#### Exercise instructions:
Where the listing below reaches the line containing "match String.index 0 esc s with", start writing out lines exactly, and stop once the line containing "O => (dv, exp)" has been written.

::: Material for this exercise :::

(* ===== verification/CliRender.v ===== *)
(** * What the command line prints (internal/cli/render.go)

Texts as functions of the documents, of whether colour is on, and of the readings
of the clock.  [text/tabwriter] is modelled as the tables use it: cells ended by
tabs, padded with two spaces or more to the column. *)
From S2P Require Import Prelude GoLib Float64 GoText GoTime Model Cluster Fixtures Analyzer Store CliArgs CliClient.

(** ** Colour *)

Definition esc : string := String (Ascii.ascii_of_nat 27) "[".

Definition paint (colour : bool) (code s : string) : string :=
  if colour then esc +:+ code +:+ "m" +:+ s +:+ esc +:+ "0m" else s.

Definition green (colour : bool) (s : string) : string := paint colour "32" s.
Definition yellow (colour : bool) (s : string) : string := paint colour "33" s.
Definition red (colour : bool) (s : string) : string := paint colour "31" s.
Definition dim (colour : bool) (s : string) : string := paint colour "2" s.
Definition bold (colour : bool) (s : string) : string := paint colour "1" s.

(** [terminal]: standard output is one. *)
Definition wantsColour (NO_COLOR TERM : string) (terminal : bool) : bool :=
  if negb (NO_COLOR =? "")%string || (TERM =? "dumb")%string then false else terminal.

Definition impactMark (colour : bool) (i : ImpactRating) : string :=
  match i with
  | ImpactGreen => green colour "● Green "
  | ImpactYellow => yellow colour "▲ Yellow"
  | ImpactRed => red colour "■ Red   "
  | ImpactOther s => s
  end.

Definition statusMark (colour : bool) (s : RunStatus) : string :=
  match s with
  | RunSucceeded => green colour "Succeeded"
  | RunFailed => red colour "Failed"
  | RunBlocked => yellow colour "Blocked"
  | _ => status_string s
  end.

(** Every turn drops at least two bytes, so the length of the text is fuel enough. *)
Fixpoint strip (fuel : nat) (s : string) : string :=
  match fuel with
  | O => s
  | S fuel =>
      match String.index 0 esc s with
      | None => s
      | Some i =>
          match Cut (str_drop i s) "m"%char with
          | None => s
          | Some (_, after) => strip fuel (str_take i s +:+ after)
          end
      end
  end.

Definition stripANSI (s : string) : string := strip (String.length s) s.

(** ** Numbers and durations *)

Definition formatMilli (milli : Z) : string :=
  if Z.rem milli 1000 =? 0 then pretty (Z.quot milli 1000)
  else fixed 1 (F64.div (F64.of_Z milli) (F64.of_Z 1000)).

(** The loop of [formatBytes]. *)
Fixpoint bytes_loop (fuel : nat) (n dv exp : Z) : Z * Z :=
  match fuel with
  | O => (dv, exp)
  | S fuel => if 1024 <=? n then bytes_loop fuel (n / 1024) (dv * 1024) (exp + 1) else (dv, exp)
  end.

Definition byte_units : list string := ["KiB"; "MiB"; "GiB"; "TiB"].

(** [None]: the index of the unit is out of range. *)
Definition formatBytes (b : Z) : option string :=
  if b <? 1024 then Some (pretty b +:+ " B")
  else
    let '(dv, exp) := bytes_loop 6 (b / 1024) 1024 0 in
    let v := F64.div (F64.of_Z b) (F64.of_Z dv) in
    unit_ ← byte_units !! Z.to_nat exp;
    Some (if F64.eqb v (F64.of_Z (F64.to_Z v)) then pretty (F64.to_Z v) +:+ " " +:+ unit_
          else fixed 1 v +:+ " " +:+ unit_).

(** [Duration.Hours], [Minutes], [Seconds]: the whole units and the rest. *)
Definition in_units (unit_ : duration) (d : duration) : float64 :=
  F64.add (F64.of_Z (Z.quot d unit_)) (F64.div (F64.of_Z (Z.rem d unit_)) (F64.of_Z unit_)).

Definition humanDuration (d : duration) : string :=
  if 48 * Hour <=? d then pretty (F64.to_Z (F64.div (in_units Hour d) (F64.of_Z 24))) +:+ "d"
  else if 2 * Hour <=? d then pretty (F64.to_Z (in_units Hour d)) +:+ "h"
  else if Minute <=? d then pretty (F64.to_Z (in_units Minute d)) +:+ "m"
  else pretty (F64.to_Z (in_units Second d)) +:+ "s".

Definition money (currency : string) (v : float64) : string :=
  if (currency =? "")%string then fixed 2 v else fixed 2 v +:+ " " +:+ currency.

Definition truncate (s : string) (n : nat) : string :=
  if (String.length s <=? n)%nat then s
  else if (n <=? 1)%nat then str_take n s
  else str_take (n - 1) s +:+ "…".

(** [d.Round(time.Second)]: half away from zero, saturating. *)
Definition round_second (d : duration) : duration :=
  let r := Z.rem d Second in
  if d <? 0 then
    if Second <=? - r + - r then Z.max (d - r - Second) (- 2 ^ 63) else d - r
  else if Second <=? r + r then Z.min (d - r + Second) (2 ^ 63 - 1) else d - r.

:::

#### Task response:
      match String.index 0 esc s with
      | None => s
      | Some i =>
          match Cut (str_drop i s) "m"%char with
          | None => s
          | Some (_, after) => strip fuel (str_take i s +:+ after)
          end
      end
  end.

Definition stripANSI (s : string) : string := strip (String.length s) s.

(** ** Numbers and durations *)

Definition formatMilli (milli : Z) : string :=
  if Z.rem milli 1000 =? 0 then pretty (Z.quot milli 1000)
  else fixed 1 (F64.div (F64.of_Z milli) (F64.of_Z 1000)).

(** The loop of [formatBytes]. *)
Fixpoint bytes_loop (fuel : nat) (n dv exp : Z) : Z * Z :=
  match fuel with
  | O => (dv, exp)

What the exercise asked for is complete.